Wednesday, November 16, 2005 1:39 pm by M.   No comments
Some days ago we highlighted an article that among other things talked about the reading of books in Jane Eyre. Now we want to announce the recent publication (last October) of a book enterily devoted to the Victorian women reading topic: "Reading Women: Literary Figures and Cultural Icons from the Victorian Age to the Present". The book is part of a collection named Studies in Book and Print Culture and it's edited by Janet Badia and Jennifer Phegley and published by the University of Toronto Press.

Literary and popular culture has often focused its attention on women readers, particularly since early Victorian times. In Reading Women, an esteemed group of new and established scholars provide a close study of the evolution of the woman reader by examining a wide range of nineteenth- and twentieth-century media, including Antebellum scientific treatises, Victorian paintings, and Oprah Winfrey’s televised book club, as well as the writings of Charlotte Brontë, Harriet Beecher Stowe, and Zora Neale Hurston.
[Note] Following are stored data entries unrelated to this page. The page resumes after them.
(** * BunBunBash: the whack-a-bunny game core, embedded in Rocq

    The repository ships two near-duplicate variants of the browser game:
    the current one ([src/unnamed/part_000], module [Part000] below) and an
    older one ([src/game/app/static/game-files/whackabunny.js], module
    [Whackabunny]).  Both are single-threaded JavaScript: a global
    [gameState] object, three [Mole] objects, and callbacks registered with
    [setTimeout], [setInterval] and [requestAnimationFrame].

    Modelling choices.
    - JavaScript numbers are modelled exactly: integers that only ever hold
      integral values ([score], [timeLeft], [difficultyLevel]) as [Z], the
      others (animation progress, delays, coordinates, [Math.random()]
      draws) as rationals [Q].  Rounding of IEEE doubles is not modelled
      in the game state; module [Double] computes the delay samples of
      [show()] and [hide()] in binary64, where their rounding decides a
      bound.
    - The browser's timer queue is an explicit store of pending callbacks;
      closures are defunctionalised into the type [Callback].  Which pending
      callback fires next is left to the environment (any pending one may
      fire), which over-approximates the real-time order.
    - [Math.random()] draws are inputs supplied with the event that
      consumes them.
    - A [TypeError] (property access on [undefined]) is the failure of the
      state-and-error monad [M].
    - Rendering, audio, the red-flash overlay and console output do not
      influence the game logic and are left out of [World], and so is
      [resize()], which only rewrites the coordinates of the moles.  The
      playback rate of the music and the opacity of the red flash are
      modelled on their own, as functions of the values they read. *)

From Stdlib Require Import ZArith QArith Lqa Lia Bool String Ascii.
From Stdlib Require Floats.
From stdpp Require Import base tactics option list.

Local Open Scope Z_scope.

(** ** JavaScript primitives *)

Module Js.

(** [Math.max] on two numbers. *)
Definition Math_max (a b : Q) : Q :=
  if Qlt_le_dec a b then b else a.

(** The comparison [a < b] as a boolean. *)
Definition lt (a b : Q) : bool :=
  if Qlt_le_dec a b then true else false.

(** The comparison [a >= b]. *)
Definition ge (a b : Q) : bool :=
  if Qlt_le_dec a b then false else true.

(** The comparison [a <= b]. *)
Definition le (a b : Q) : bool :=
  if Qlt_le_dec b a then false else true.

(** The comparison [a > b]. *)
Definition gt (a b : Q) : bool :=
  if Qlt_le_dec b a then true else false.

(** [arr[i]] for a number [i] holding an integer: [undefined] ([None])
    outside the array. *)
Definition index {A : Type} (arr : list A) (i : Z) : option A :=
  if i <? 0 then None else arr !! Z.to_nat i.

(** [String.prototype.toLowerCase] on the ASCII range. *)
Definition lowerChar (c : ascii) : ascii :=
  let n := nat_of_ascii c in
  if (Nat.leb 65 n && Nat.leb n 90)%bool then ascii_of_nat (n + 32) else c.

Fixpoint toLowerCase (s : string) : string :=
  match s with
  | EmptyString => EmptyString
  | String c s' => String (lowerChar c) (toLowerCase s')
  end.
Attending especially to what, how, and why women read, Reading Women brings together a rich array of subjects that sheds light on the defining role the woman reader has played in the formation, not only of literary history, but of British and American culture. The contributors break new ground by focusing on the impact representations of women readers have had on understandings of literacy and certain reading practices, the development of books and print culture, and the categorization of texts into high and low cultural forms.


The chapter devoted to Charlotte Brontë has the title: "1. Reading Women/Reading Pictures: Textual and Visual reading in Charlotte Bronte's Novels and Nineteenth-Century Paintings" and is written by Antonia Losano.

BrontëBlog readers who want to get a glimpse of this chapter, can do it on http://print.google.com.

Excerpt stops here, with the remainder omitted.